(Goal of the exercise) Take the records underneath and set them down exactly.

(Data under study)
(** * Synth idea catalogue generator

    A shallow embedding of [scripts/generate_synth_ideas.py].  The script
    walks ten thematic domains in declaration order, assembles one row per id
    of each domain's range from the domain's tables and the [random] module,
    and hands every row to a [csv.writer].

    Python values are modelled as follows: [int] is [Z]; [str] is the UTF-8
    byte string of the text (every string operation the script uses commutes
    with the encoding); a list is a [list]; the [domains] dict, which is only
    ever iterated with [.items()], is an association list in insertion order.
    Operations that can raise do so in the monad. *)

From Stdlib Require Import ZArith QArith Qround List String Ascii Bool Lia.
From Stdlib Require Import DecimalString Permutation Sorted.
From ExtLib Require Import Structures.Monad Structures.MonadExc.
Import ListNotations.
Import MonadNotation.

Local Open Scope list_scope.
Local Open Scope string_scope.
Local Open Scope Z_scope.
Local Open Scope monad_scope.

(** ** Python values the script manipulates *)

Inductive exn : Type :=
| ZeroDivisionError
| IndexError
| ValueError.

(** A cell handed to [csv.writer.writerow]: the script passes ints and strs. *)
Inductive pyval : Type :=
| PInt (z : Z)
| PStr (s : string).

Definition str_of_int (z : Z) : string := NilEmpty.string_of_int (Z.to_int z).

(** [str(v)] *)
Definition str (v : pyval) : string :=
  match v with
  | PInt z => str_of_int z
  | PStr s => s
  end.

(** [len(l)] *)
Definition len {A : Type} (l : list A) : Z := Z.of_nat (List.length l).

(** [range(start, stop)] *)
Definition py_range (start stop : Z) : list Z :=
  List.map (fun k => start + Z.of_nat k) (List.seq 0 (Z.to_nat (stop - start))).

Fixpoint enumerate_from {A : Type} (n : Z) (l : list A) : list (Z * A) :=
  match l with
  | [] => []
  | x :: l' => (n, x) :: enumerate_from (n + 1) l'
  end.

(** [enumerate(l)] *)
Definition enumerate {A : Type} (l : list A) : list (Z * A) := enumerate_from 0 l.

(** ** Strings *)

Definition ascii_code (c : ascii) : Z := Z.of_nat (nat_of_ascii c).
Definition ascii_chr (z : Z) : ascii := ascii_of_nat (Z.to_nat z).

(Result below)
(** * Synth idea catalogue generator

    A shallow embedding of [scripts/generate_synth_ideas.py].  The script
    walks ten thematic domains in declaration order, assembles one row per id
    of each domain's range from the domain's tables and the [random] module,
    and hands every row to a [csv.writer].

    Python values are modelled as follows: [int] is [Z]; [str] is the UTF-8
    byte string of the text (every string operation the script uses commutes
    with the encoding); a list is a [list]; the [domains] dict, which is only
    ever iterated with [.items()], is an association list in insertion order.
    Operations that can raise do so in the monad. *)

From Stdlib Require Import ZArith QArith Qround List String Ascii Bool Lia.
From Stdlib Require Import DecimalString Permutation Sorted.
From ExtLib Require Import Structures.Monad Structures.MonadExc.
Import ListNotations.
Import MonadNotation.

Local Open Scope list_scope.
Local Open Scope string_scope.
Local Open Scope Z_scope.
Local Open Scope monad_scope.

(** ** Python values the script manipulates *)

Inductive exn : Type :=
| ZeroDivisionError
| IndexError
| ValueError.

(** A cell handed to [csv.writer.writerow]: the script passes ints and strs. *)
Inductive pyval : Type :=
| PInt (z : Z)
| PStr (s : string).

Definition str_of_int (z : Z) : string := NilEmpty.string_of_int (Z.to_int z).

(** [str(v)] *)
Definition str (v : pyval) : string :=
  match v with
  | PInt z => str_of_int z
  | PStr s => s
  end.

(** [len(l)] *)
Definition len {A : Type} (l : list A) : Z := Z.of_nat (List.length l).

(** [range(start, stop)] *)
Definition py_range (start stop : Z) : list Z :=
  List.map (fun k => start + Z.of_nat k) (List.seq 0 (Z.to_nat (stop - start))).

Fixpoint enumerate_from {A : Type} (n : Z) (l : list A) : list (Z * A) :=
  match l with
  | [] => []
  | x :: l' => (n, x) :: enumerate_from (n + 1) l'
  end.

(** [enumerate(l)] *)
Definition enumerate {A : Type} (l : list A) : list (Z * A) := enumerate_from 0 l.

(** ** Strings *)

Definition ascii_code (c : ascii) : Z := Z.of_nat (nat_of_ascii c).
Definition ascii_chr (z : Z) : ascii := ascii_of_nat (Z.to_nat z).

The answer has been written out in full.